Users of elixir-plug plug from 0.1.0 before 1.16.6, from 1.17.0 before 1.17.4, from 1.18.0 before 1.18.5, from 1.19.0 before 1.19.5, from 1.20.0 before 1.20.3 should review and apply patches. Operators, platform administrators, vulnerability management teams, and security teams should assess the impact of this vulnerability on their systems and prioritize patching.

Technical summary

The Plug.Conn.Cookies.encode/2 function in lib/plug/conn/cookies.ex builds the Set-Cookie response header by interpolating the cookie value and its path, domain, same_site, and extra attributes directly into the header without neutralizing the ';' delimiter that separates cookie attributes. An application that places attacker-controlled data into a cookie value or attribute lets an attacker inject a ';' to append or override cookie attributes. This could lead to attribute injection through ';', enabling cookie tossing and session fixation.

Defensive priority

Apply patches to prevent attribute injection through ';'. Review and update affected versions of elixir-plug plug. Monitor for suspicious cookie activity.

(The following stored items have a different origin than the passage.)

Lemma exponent_normal (q : Q) :
  normal f q -> exponent f q = (ilog2 q - prec f + 1)%Z.
Proof.
  intros Hn. pose proof (normal_pos Hn) as Hq. unfold exponent.
  destruct (ilog2_spec Hq) as [_ H2].
  assert (H : (pow2 (emin f + prec f - 1) < pow2 (ilog2 q + 1))%Q).
  { eapply Qle_lt_trans; [exact Hn | exact H2]. }
  apply pow2_lt_inv in H. lia.
Qed.

(** The relative error of rounding a normal value is at most
    [2 ^ - prec]. *)
Lemma rounded_near (q : Q) :
  normal f q ->
  (q * (1 - half_ulp f) <= rounded f q
   /\ rounded f q <= q * (1 + half_ulp f))%Q.
Proof.
  intros Hn. pose proof (normal_pos Hn) as Hq.
  unfold rounded, half_ulp. rewrite (exponent_normal Hn).
  set (e := (ilog2 q - prec f + 1)%Z).
  destruct (ilog2_spec Hq) as [L1 _].
  pose proof (pow2_pos e) as He.
  destruct (round_half_even_near (q / pow2 e)) as [N1 N2].
  set (n := inject_Z (round_half_even (q / pow2 e))) in *.
  assert (Hq' : (q == q / pow2 e * pow2 e)%Q).
  { field. intros N. rewrite N in He. exact (Qlt_irrefl _ He). }
  assert (Hu : (pow2 e * (1 # 2) <= q * pow2 (- prec f))%Q).
  { apply Qle_trans with (pow2 (ilog2 q) * pow2 (- prec f))%Q.
    - rewrite <- pow2_add.
      replace (ilog2 q + - prec f)%Z with (e + -1)%Z by (unfold e; ring).
      rewrite pow2_add. apply Qle_refl.
    - apply Qmult_le_compat_r; [exact L1 | apply Qlt_le_weak, pow2_pos]. }
  assert (M1 : ((n - (1 # 2)) * pow2 e <= q / pow2 e * pow2 e)%Q).
  { apply Qmult_le_compat_r; [exact N1 | apply Qlt_le_weak, He]. }
  assert (M2 : (q / pow2 e * pow2 e <= (n + (1 # 2)) * pow2 e)%Q).
  { apply Qmult_le_compat_r; [exact N2 | apply Qlt_le_weak, He]. }
  rewrite <- Hq' in M1, M2.
  revert Hu M1 M2. generalize (pow2 (- prec f)) (pow2 e) n.
  intros u p m Hu M1 M2. split; nra.
Qed.

(** What a normal value rounds to is at least any rational below it by
    the relative error. *)
Lemma rnd_pos_at_least (q lo : Q) :
  normal f q -> (lo <= q * (1 - half_ulp f))%Q -> at_least (rnd_pos f q) lo.
Proof.
  intros Hn Hlo. destruct (rounded_near Hn) as [H1 _].
  unfold rnd_pos. destruct (Qle_bool _ _); cbn [at_least this Q2Qc]; [exact I|].
  rewrite Qred_correct. eapply Qle_trans; eassumption.
Qed.

Lemma rnd_at_least (q : Qc) (lo : Q) :
  normal f (this q) -> (lo <= this q * (1 - half_ulp f))%Q ->
  at_least (rnd f q) lo.
Proof.
  intros Hn Hlo. pose proof (normal_pos Hn) as Hq. unfold rnd.
  destruct (Qccompare_spec q 0%Qc) as [C|C|C].
  - exfalso. subst q. exact (Qlt_irrefl _ Hq).
  - exfalso. unfold Qclt in C. simpl in C.
    exact (Qlt_irrefl _ (Qlt_trans _ _ _ Hq C)).
  - apply rnd_pos_at_least; assumption.
Qed.

End RoundingError.

Lemma at_least_weaken (x : ieee) (a b : Q) :
  (a <= b)%Q -> at_least x b -> at_least x a.
Proof.
  intros H. destruct x as [|[]|r]; simpl; try tauto.
  intros Hb. eapply Qle_trans; eassumption.
Qed.

Lemma at_least_fle (x : ieee) (a : Qc) : at_least x (this a) -> Fin a <= x.
Proof.
  destruct x as [|[]|r]; simpl; try tauto.
  - intros _. reflexivity.
  - intros H. apply fle_Fin. exact H.
Qed.

Lemma at_least_flt (x : ieee) (a : Qc) (lo : Q) :
  at_least x lo -> (this a < lo)%Q -> Fin a < x.
Proof.
  destruct x as [|[]|r]; simpl; try tauto.
  - intros _ _. reflexivity.
  - intros H1 H2. apply flt_Fin. unfold Qclt. eapply Qlt_le_trans; eassumption.
Qed.

Lemma normal32 (q : Q) : (1 # 1024 <= q)%Q -> normal binary32 q.
Proof.
  intros H. unfold normal. eapply Qle_trans; [|exact H]. vm_compute. discriminate.
Qed.

Lemma normal64 (q : Q) : (1 # 1024 <= q)%Q -> normal binary64 q.
Proof.
  intros H. unfold normal. eapply Qle_trans; [|exact H]. vm_compute. discriminate.
Qed.

Lemma rnd32_at_least (q : Qc) (lo : Q) :
  (1 # 1024 <= this q)%Q -> (lo <= this q * (16777215 # 16777216))%Q ->
  at_least (rnd binary32 q) lo.
Proof.
  intros H1 H2. apply rnd_at_least; [apply normal32, H1|].
  assert (E : (1 - half_ulp binary32 == 16777215 # 16777216)%Q)
    by (vm_compute; reflexivity).
  rewrite E. exact H2.
Qed.

Lemma rnd64_at_least (q : Qc) (lo : Q) :
  (1 # 1024 <= this q)%Q ->
  (lo <= this q * (9007199254740991 # 9007199254740992))%Q ->
  at_least (rnd binary64 q) lo.
Proof.
  intros H1 H2. apply rnd_at_least; [apply normal64, H1|].
  assert (E : (1 - half_ulp binary64 == 9007199254740991 # 9007199254740992)%Q)
    by (vm_compute; reflexivity).
  rewrite E. exact H2.
Qed.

Recommended defensive actions

  • Apply patches to prevent attribute injection through ';'
  • Review and update affected versions of elixir-plug plug
  • Monitor for suspicious cookie activity
  • Confirm whether affected product deployments exist in managed environments and assign an owner for follow-up.
  • Review the supplied official advisory or CVE record to validate affected scope, severity, and vendor guidance.
  • Plan vendor-supported updates or mitigations through normal change control where exposure is confirmed.
  • Check relevant monitoring, detection, and logs for exposed assets that need extra review.

Evidence notes

The CVE record was published on 2026-07-10T13:16:20.663Z and has not been modified since then. The NVD entry is currently Received. There is limited information available about the vulnerability, and defenders should verify the affected scope and severity with the vendor. The Plug.Conn.Cookies.encode/2 function builds the Set-Cookie response header by interpolating the cookie value and its path, domain, same_site, and extra attributes directly into the header without neutralizing the ';' delimiter that separates cookie attributes. This could lead to attribute injection through ';', enabling cookie tossing and session fixation.

Official resources

AI-assisted PatchSiren debrief based on the supplied source corpus. The CVE record was published on 2026-07-10T13:16:20.663Z and has not been modified since then.